Stored records
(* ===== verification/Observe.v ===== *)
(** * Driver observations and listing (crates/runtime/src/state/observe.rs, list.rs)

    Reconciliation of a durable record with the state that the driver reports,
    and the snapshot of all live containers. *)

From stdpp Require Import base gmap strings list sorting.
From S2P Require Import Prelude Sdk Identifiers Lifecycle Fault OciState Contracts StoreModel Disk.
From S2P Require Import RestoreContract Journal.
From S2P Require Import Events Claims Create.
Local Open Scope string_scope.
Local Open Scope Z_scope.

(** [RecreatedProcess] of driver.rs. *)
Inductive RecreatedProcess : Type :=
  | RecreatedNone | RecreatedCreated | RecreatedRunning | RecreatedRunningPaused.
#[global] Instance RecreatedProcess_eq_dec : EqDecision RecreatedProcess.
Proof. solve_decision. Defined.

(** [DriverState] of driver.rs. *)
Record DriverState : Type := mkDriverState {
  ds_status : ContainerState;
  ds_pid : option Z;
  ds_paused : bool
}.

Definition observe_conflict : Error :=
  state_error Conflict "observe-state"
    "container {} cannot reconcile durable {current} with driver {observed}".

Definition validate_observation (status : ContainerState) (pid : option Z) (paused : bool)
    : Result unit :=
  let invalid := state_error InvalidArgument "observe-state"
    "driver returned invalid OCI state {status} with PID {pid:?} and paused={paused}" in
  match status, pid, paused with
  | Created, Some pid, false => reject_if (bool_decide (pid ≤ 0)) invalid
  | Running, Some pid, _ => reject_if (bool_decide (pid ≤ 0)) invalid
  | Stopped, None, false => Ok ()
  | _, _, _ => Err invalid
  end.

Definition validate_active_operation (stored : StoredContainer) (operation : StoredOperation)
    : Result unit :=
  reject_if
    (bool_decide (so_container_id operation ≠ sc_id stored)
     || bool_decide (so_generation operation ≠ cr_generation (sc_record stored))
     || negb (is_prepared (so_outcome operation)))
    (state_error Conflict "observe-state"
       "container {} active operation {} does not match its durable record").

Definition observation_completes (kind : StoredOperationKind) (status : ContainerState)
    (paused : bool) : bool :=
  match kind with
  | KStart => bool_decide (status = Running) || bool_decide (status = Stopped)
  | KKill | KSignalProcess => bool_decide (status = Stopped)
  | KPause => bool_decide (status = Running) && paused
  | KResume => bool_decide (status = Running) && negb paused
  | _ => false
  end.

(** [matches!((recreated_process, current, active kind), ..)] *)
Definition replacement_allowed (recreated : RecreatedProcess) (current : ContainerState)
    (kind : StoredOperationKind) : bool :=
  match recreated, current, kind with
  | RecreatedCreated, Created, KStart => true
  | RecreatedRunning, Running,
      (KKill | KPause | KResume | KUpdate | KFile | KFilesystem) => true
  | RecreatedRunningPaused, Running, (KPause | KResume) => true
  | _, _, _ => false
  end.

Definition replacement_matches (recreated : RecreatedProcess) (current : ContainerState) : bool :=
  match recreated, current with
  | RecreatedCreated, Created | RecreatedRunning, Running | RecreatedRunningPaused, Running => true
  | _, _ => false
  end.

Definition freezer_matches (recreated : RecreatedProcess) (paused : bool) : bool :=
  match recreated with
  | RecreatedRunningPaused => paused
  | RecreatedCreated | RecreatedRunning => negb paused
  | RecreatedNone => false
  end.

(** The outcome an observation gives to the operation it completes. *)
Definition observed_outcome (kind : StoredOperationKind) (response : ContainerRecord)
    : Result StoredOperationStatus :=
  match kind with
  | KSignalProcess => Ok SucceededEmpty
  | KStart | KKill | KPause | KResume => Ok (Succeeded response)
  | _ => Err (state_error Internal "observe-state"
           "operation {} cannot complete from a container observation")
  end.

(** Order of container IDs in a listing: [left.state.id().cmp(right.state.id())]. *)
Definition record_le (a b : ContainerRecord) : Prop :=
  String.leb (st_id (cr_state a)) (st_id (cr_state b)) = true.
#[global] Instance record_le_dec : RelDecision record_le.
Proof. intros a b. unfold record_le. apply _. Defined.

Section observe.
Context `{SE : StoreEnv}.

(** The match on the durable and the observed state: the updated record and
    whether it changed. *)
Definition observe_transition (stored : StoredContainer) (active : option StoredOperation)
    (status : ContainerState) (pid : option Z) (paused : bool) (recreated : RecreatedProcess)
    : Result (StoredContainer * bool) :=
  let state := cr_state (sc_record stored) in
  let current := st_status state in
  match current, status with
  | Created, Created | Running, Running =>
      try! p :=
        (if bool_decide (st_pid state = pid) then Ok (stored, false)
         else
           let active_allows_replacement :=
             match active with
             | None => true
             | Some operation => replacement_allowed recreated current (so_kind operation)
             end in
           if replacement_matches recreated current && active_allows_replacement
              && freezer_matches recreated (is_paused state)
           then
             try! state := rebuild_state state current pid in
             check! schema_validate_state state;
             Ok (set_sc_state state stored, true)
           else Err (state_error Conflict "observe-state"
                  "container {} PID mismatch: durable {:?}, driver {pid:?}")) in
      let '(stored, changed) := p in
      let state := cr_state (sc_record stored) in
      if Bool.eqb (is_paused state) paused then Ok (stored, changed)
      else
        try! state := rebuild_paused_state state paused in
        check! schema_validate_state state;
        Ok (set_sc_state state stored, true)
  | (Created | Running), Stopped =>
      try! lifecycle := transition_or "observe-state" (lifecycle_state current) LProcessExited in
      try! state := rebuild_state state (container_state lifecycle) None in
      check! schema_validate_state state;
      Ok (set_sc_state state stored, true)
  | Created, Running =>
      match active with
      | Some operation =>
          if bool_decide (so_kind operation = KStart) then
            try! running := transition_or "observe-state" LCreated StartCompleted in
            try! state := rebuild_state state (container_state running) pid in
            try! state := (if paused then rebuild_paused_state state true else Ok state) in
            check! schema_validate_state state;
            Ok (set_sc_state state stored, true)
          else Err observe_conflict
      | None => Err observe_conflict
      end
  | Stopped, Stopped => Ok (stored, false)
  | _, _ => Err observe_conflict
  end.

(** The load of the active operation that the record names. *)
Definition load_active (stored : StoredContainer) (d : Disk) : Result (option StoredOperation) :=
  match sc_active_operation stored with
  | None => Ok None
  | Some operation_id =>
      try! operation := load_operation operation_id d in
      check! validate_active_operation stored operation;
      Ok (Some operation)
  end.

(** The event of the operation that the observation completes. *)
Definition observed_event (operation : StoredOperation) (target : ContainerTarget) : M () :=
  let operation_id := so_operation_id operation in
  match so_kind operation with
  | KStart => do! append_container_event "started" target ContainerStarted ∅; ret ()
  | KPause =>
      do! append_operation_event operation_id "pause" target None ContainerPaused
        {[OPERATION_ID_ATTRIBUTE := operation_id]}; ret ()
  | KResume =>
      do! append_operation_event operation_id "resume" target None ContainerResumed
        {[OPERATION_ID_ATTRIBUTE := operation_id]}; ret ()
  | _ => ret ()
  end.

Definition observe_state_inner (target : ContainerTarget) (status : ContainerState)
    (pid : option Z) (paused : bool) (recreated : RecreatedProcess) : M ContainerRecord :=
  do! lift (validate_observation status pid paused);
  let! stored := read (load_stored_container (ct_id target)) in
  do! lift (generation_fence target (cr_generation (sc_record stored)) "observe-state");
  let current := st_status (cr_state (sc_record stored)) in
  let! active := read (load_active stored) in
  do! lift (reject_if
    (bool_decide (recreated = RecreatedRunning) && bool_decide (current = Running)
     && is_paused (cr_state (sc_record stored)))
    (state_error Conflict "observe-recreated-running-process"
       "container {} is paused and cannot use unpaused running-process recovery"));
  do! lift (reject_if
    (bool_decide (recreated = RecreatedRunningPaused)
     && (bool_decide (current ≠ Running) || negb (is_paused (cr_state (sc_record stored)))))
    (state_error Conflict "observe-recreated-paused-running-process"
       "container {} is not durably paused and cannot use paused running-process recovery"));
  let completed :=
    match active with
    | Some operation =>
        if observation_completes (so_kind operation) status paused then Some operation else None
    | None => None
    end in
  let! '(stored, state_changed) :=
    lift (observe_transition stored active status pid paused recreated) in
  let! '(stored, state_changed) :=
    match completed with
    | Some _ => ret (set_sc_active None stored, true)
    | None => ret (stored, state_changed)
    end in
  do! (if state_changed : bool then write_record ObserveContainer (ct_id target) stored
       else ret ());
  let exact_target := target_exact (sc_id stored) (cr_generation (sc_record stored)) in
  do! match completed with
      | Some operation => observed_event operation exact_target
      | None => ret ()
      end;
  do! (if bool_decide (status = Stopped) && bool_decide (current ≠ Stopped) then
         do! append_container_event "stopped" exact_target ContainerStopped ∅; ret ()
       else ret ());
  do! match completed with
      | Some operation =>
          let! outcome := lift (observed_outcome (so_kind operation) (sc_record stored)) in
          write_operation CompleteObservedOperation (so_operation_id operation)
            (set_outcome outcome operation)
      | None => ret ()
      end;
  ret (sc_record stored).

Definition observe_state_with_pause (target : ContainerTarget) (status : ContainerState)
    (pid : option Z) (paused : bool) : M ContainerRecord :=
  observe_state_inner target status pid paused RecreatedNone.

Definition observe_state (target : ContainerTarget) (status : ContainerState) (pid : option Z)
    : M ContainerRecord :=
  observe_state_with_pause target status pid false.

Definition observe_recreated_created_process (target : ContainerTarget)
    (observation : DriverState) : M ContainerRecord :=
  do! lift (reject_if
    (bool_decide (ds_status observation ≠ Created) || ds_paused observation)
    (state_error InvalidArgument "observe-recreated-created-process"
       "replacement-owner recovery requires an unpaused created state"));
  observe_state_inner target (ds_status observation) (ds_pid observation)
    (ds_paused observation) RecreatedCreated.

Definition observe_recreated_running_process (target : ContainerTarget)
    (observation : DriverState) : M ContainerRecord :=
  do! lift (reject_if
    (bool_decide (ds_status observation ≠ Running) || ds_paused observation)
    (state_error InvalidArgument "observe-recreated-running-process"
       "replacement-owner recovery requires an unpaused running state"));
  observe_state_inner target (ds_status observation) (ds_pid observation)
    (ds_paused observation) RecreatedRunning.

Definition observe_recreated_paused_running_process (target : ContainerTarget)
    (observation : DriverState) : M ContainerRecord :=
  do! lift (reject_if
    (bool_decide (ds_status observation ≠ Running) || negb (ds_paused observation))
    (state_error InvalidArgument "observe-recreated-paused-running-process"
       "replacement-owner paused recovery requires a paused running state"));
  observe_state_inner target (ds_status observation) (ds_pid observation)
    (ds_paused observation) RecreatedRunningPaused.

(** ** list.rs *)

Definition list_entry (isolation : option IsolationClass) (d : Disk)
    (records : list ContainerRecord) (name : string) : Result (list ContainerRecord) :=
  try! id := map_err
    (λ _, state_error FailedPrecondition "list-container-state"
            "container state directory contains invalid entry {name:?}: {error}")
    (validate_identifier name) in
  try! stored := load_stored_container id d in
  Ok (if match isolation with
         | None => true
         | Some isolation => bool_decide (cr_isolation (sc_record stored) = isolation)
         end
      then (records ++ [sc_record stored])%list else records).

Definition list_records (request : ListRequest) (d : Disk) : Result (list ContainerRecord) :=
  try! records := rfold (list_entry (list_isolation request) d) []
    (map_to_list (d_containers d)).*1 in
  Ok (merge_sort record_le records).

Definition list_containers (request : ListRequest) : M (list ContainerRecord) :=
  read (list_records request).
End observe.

__EXERCISE AIM__: Scan the records for lines that hold "Open", and reproduce each one you find.

__RESULT OF THE TASK__:
Local Open Scope string_scope.
Local Open Scope Z_scope.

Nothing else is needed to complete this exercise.